*** Opening of Extracted data ***

(* ===== verification/Sender.v ===== *)
(** * The sender thread

    Models [kernel_sender/sender_kthread.c] and the packet of
    [kernel_sender/miavita_packet.h]: the kernel thread that takes the samples
    out of the circular buffer and sends each in a UDP datagram. *)

From S2P Require Import Prelude CircBuffer Fpga.

(** The packet as the processor sees its fields; [p_timestamp] and [p_seq] hold
    network byte order on the wire. *)
Record packet_t : Type := mk_packet {
  p_timestamp : Z;
  p_seq : Z;
  p_samples : list Z;
  p_id : Z
}.

Definition sizeof_packet_t : Z := 25.

(** The packed struct in memory. *)
Definition packet_bytes (p : packet_t) : list Z :=
  le_bytes 8 (p_timestamp p) ++ le_bytes 4 (p_seq p) ++ p_samples p ++ le_bytes 1 (p_id p).
Definition packet_of_bytes (bs : list Z) : packet_t :=
  mk_packet (le_val (take 8 bs)) (le_val (take 4 (drop 8 bs))) (take 12 (drop 12 bs))
    (le_val (take 1 (drop 24 bs))).

(** [kmalloc_ok]: whether the allocation succeeds; [seq] is not used. *)
Definition prepare_packet (kmalloc_ok : bool) (sample : sample_t) (seq node_id : Z)
    : option packet_t :=
  if kmalloc_ok then
    Some (mk_packet (bswap 8 (u64 (CircBuffer.timestamp sample)))
                    (bswap 4 (u32 (seq_number sample)))
                    (bytes_of_words (data sample)) (u8 node_id))
  else None.

(** The thread with the module's state: the ring it shares with the interrupt,
    the datagrams the socket accepted, and the blocks it has not freed. *)
Record sender : Type := mk_sender {
  s_ring : circ;
  s_seq : Z;                  (* static uint32_t seq *)
  s_sent : list (list Z);
  s_blocks : Z
}.

Section Thread.
(** The kernel: whether an allocation of so many bytes succeeds for
    [read_nsamples], whether that of the [n]-th packet does, and whether
    [sock_sendmsg] accepts it. *)
Context (kmalloc : Z → bool) (packet_ok send_ok : Z → bool).
Context (node_id : Z).

Definition send_it (n : Z) (pkt : packet_t) (st : sender) : sender :=
  mk_sender (s_ring st) (s_seq st)
    (if send_ok n then s_sent st ++ [packet_bytes pkt] else s_sent st) (s_blocks st).

(** One turn of the [for] loop. *)
Definition send_sample (st : sender) (s : sample_t) : sender :=
  let n := s_seq st in
  let st := mk_sender (s_ring st) (u32 (n + 1)) (s_sent st) (s_blocks st) in
  match prepare_packet (packet_ok n) s n (u8 node_id) with
  | None => st
  | Some pkt =>
      let st := mk_sender (s_ring st) (s_seq st) (s_sent st) (s_blocks st + 1) in
      let st := send_it n pkt st in
      mk_sender (s_ring st) (s_seq st) (s_sent st) (s_blocks st - 1)
  end.

(** [for(i = 0; i < len; i += 1)] over the block. *)
Definition send_samples (samples : list sample_t) (st : sender) : sender :=
  foldl send_sample st samples.

(** One turn of the [while] loop. *)
Definition sender_turn (st : sender) : result sender :=
  '(out, c) ← read_nsamples kmalloc (s_ring st);
  let st := mk_sender c (s_seq st) (s_sent st)
              (s_blocks st + match be_samples out with Some _ => 1 | None => 0 end) in
  if 0 <? ret out then
    match be_samples out with
    | None => Crash NullDeref
    | Some samples =>
        let st := send_samples samples st in
        Ok (mk_sender (s_ring st) (s_seq st) (s_sent st) (s_blocks st - 1))
    end
  else Ok st.

Definition interrupts (w : list sample_t) (c : circ) : circ :=
  foldl (fun c s => write_to_buffer (data s) (CircBuffer.timestamp s) (seq_number s) c) c w.

(** The loop, until [kthread_should_stop]: each turn comes after the samples
    the interrupt stored while the thread slept. *)
Fixpoint sender_loop (rounds : list (list sample_t)) (st : sender) : result sender :=
  match rounds with
  | [] => Ok st
  | w :: rounds' =>
      st ← sender_turn (mk_sender (interrupts w (s_ring st)) (s_seq st) (s_sent st) (s_blocks st));
      sender_loop rounds' st
  end.

Definition main_loop (sock_ok bind_ok : bool) (rounds : list (list sample_t)) (st : sender)
    : result sender :=
  if negb sock_ok then Ok st
  else if negb bind_ok then Ok st
  else sender_loop rounds st.
End Thread.

(** [init_module]: the error pointer of a failed [kthread_run] is freed. *)
Definition init_module (kthread_ok : bool) : result (Z * bool) :=
  if kthread_ok then Ok (0, true) else Crash BadAccess.

(** [cleanup_module]: [sender] says whether a thread runs, [udp_socket] whether
    its socket was created. *)
Definition cleanup_module (sender udp_socket : bool) : result unit :=
  if sender then if udp_socket then Ok tt else Crash NullDeref else Ok tt.

(** ** Lemmas *)

Lemma length_bytes_of_words w : length (bytes_of_words w) = 12%nat.
Proof. unfold bytes_of_words. by rewrite !length_app, !length_le_bytes. Qed.

Lemma length_packet_bytes p : length (p_samples p) = 12%nat → length (packet_bytes p) = 25%nat.
Proof. intros H. unfold packet_bytes. by rewrite !length_app, !length_le_bytes, H. Qed.

Definition packet_ok_t (p : packet_t) : Prop :=
  is_u64 (p_timestamp p) ∧ is_u32 (p_seq p) ∧ is_u8 (p_id p) ∧ length (p_samples p) = 12%nat.

Lemma packet_of_packet_bytes p pad : packet_ok_t p → packet_of_bytes (packet_bytes p ++ pad) = p.
Proof.
  destruct p as [ts sq sm i]. intros (H1 & H2 & H3 & H4).
  cbn [p_timestamp p_seq p_samples p_id] in *.
  unfold packet_of_bytes, packet_bytes. cbn [p_timestamp p_seq p_samples p_id].
  f_equal.
  - rewrite <- !app_assoc. rewrite take_app_length' by (by rewrite length_le_bytes).
    rewrite le_val_le_bytes. apply Z.mod_small. lia.
  - rewrite <- !app_assoc. rewrite slice_app by (by rewrite length_le_bytes).
    rewrite le_val_le_bytes. apply Z.mod_small. lia.
  - rewrite <- !app_assoc, app_assoc. apply slice_app; [|done].
    by rewrite length_app, !length_le_bytes.
  - rewrite <- !app_assoc, app_assoc, app_assoc.
    rewrite slice_app by (by rewrite ?length_app, !length_le_bytes, ?H4).
    rewrite le_val_le_bytes. apply Z.mod_small. lia.
Qed.

Lemma prepare_packet_ok s n node p : prepare_packet true s n node = Some p → packet_ok_t p.
Proof.
  unfold prepare_packet. intros [= <-]. unfold packet_ok_t. cbn [p_timestamp p_seq p_samples p_id].
  split; [apply (bswap_range 8)|]. split; [apply (bswap_range 4)|].
  split; [apply u8_range|apply length_bytes_of_words].
Qed.

(** The datagram of a sample. *)
Definition datagram (node_id : Z) (s : sample_t) : list Z :=
  be_bytes 8 (u64 (CircBuffer.timestamp s)) ++ be_bytes 4 (u32 (seq_number s))
    ++ bytes_of_words (data s) ++ [u8 node_id].

Lemma prepare_packet_bytes s n node p :
  prepare_packet true s n (u8 node) = Some p → packet_bytes p = datagram node s.
Proof.
  unfold prepare_packet. intros [= <-]. unfold packet_bytes, datagram.
  cbn [p_timestamp p_seq p_samples p_id]. rewrite !le_bytes_bswap.
  do 3 f_equal. cbn [le_bytes]. f_equal. unfold u8. by rewrite !(Z.mod_small (_ mod _)) by (apply Z.mod_pos_bound; lia).
Qed.

Section Delivery.
Context (packet_ok send_ok : Z → bool) (node_id : Z).

(** What leaves the node of the samples [L], the first of which is the [n]-th
    packet. *)
Fixpoint delivered (n : Z) (L : list sample_t) : list (list Z) :=
  match L with
  | [] => []
  | s :: L' => (if packet_ok n && send_ok n then [datagram node_id s] else [])
                 ++ delivered (u32 (n + 1)) L'
  end.

Lemma delivered_app n L L' :
  is_u32 n → delivered n (L ++ L') = delivered n L ++ delivered (u32 (n + Z.of_nat (length L))) L'.
Proof.
  revert n. induction L as [|s L IH]; intros n Hn; simpl.
  - by rewrite Z.add_0_r, u32_small.
  - rewrite IH by apply u32_range. rewrite <- app_assoc. do 3 f_equal. unfold u32.
    rewrite Zplus_mod_idemp_l. f_equal. lia.
Qed.

Lemma send_samples_sent L st :
  is_u32 (s_seq st) →
  send_samples packet_ok send_ok node_id L st =
    mk_sender (s_ring st) (u32 (s_seq st + Z.of_nat (length L)))
      (s_sent st ++ delivered (s_seq st) L) (s_blocks st).
Proof.
  revert st. induction L as [|s L IH]; intros st Hn.
  - simpl. rewrite Z.add_0_r, u32_small, app_nil_r by done. by destruct st.
  - unfold send_samples in *. cbn [foldl].
    assert (send_sample packet_ok send_ok node_id st s =
      mk_sender (s_ring st) (u32 (s_seq st + 1))
        (s_sent st ++ if packet_ok (s_seq st) && send_ok (s_seq st)
                      then [datagram node_id s] else []) (s_blocks st)) as ->.
    { unfold send_sample, send_it. destruct (packet_ok (s_seq st)) eqn:E.
      - destruct (prepare_packet true s (s_seq st) (u8 node_id)) as [p|] eqn:Hp; [|done].
        apply prepare_packet_bytes in Hp as ->. simpl.
        destruct (send_ok (s_seq st)); rewrite ?app_nil_r; f_equal; lia.
      - simpl. by rewrite app_nil_r. }
    rewrite IH by apply u32_range. simpl. f_equal.
    + unfold u32. rewrite Zplus_mod_idemp_l. f_equal. lia.
    + by rewrite <- app_assoc.
Qed.
End Delivery.

Lemma interrupts_inv w L r c : circ_inv L r c → circ_inv (L ++ w) r (interrupts w c).
Proof.
  revert L c. induction w as [|s w IH]; intros L c H; [by rewrite app_nil_r|].
  rewrite cons_middle, app_assoc. apply IH. destruct s. by apply circ_inv_write.
Qed.

(** One turn, from a drained ring, after fewer than a ring of new samples. *)
Lemma sender_turn_drains kmalloc packet_ok send_ok node_id L w st :
  (∀ n, n ≤ CIRC_BUF_SIZE * sizeof_sample_t → kmalloc n = true) → circ_inv L (Z.of_nat (length L)) (s_ring st) →
  is_u32 (s_seq st) → Z.of_nat (length w) < CIRC_BUF_SIZE →
  ∃ st',
    sender_turn kmalloc packet_ok send_ok node_id
      (mk_sender (interrupts w (s_ring st)) (s_seq st) (s_sent st) (s_blocks st)) = Ok st' ∧
    circ_inv (L ++ w) (Z.of_nat (length (L ++ w))) (s_ring st') ∧
    s_seq st' = u32 (s_seq st + Z.of_nat (length w)) ∧
    s_sent st' = s_sent st ++ delivered packet_ok send_ok node_id (s_seq st) w ∧
    s_blocks st' = s_blocks st.
Proof.
  intros Hk Hinv Hseq Hw. pose proof (interrupts_inv w _ _ _ Hinv) as Hinv'.
  pose proof (read_nsamples_lag kmalloc _ _ _ (Z.of_nat (length w)) Hinv') as Hread.
  rewrite length_app, Nat2Z.inj_add in Hread.
  unfold sender_turn. cbn [s_ring s_seq s_sent s_blocks].
  rewrite Hread; [|rewrite Z.mod_small; lia|].
  2: { intros _. apply Hk. unfold CIRC_BUF_SIZE, sizeof_sample_t in *. lia. }
  set (c := interrupts w (s_ring st)) in *.
  assert (circ_inv (L ++ w) (Z.of_nat (length (L ++ w)))
            (mk_circ (last_write c) (last_write c) (CIRC_BUFFER c))) as Hd.
  { destruct Hinv' as (H1 & H2 & H3 & H4 & H5). split_and!; done || lia. }
  destruct (Z.eqb_spec (Z.of_nat (length w)) 0) as [E|E].
  - destruct w as [|? w]; [|simpl in E; lia]. eexists. split; [reflexivity|].
    cbn [s_ring s_seq s_sent s_blocks delivered be_samples]. split; [done|]. simpl.
    rewrite app_nil_r, Z.add_0_r, u32_small by done. split_and!; done || lia.
  - cbn [mbind result_bind ret be_samples].
    rewrite (proj2 (Z.ltb_lt _ _)) by lia. rewrite send_samples_sent by done.
    eexists. split; [reflexivity|]. cbn [s_ring s_seq s_sent s_blocks].
    replace (length L + length w - Z.to_nat (Z.of_nat (length w)))%nat with (length L) by lia.
    split; [done|]. rewrite drop_app_length. split_and!; done || lia.
Qed.

Lemma main_loop_delivers kmalloc packet_ok send_ok node_id rounds L st :
  (∀ n, n ≤ CIRC_BUF_SIZE * sizeof_sample_t → kmalloc n = true) →
  circ_inv L (Z.of_nat (length L)) (s_ring st) → is_u32 (s_seq st) →
  Forall (fun w => Z.of_nat (length w) < CIRC_BUF_SIZE) rounds →
  ∃ st',
    main_loop kmalloc packet_ok send_ok node_id true true rounds st = Ok st' ∧
    s_sent st' = s_sent st ++ delivered packet_ok send_ok node_id (s_seq st) (mjoin rounds) ∧
    s_blocks st' = s_blocks st.
Proof.
  intros Hk Hinv Hseq Hr. unfold main_loop. cbn [negb].
  revert L st Hinv Hseq. induction Hr as [|w rounds Hw _ IH]; intros L st Hinv Hseq.
  - exists st. simpl. by rewrite app_nil_r.
  - destruct (sender_turn_drains kmalloc packet_ok send_ok node_id L w st) as
      (st1 & E1 & Hinv1 & Hseq1 & Hs1 & Hb1); [done..|].
    cbn [sender_loop]. rewrite E1. cbn [mbind result_bind].
    destruct (IH _ st1 Hinv1) as (st2 & E2 & Hs2 & Hb2); [rewrite Hseq1; apply u32_range|].
    exists st2. split; [done|]. rewrite Hs2, Hs1, Hb2, Hb1, Hseq1. split; [|done].
    by rewrite <- app_assoc, <- delivered_app.
Qed.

*** Close of Extracted data ***

### What you should do
Filter by the word "with": copy every line of the data that holds it.

### Exercise output
(** The thread with the module's state: the ring it shares with the interrupt,
  match prepare_packet (packet_ok n) s n (u8 node_id) with
              (s_blocks st + match be_samples out with Some _ => 1 | None => 0 end) in
    match be_samples out with
  match rounds with
  match L with
    replace (length L + length w - Z.to_nat (Z.of_nat (length w)))%nat with (length L) by lia.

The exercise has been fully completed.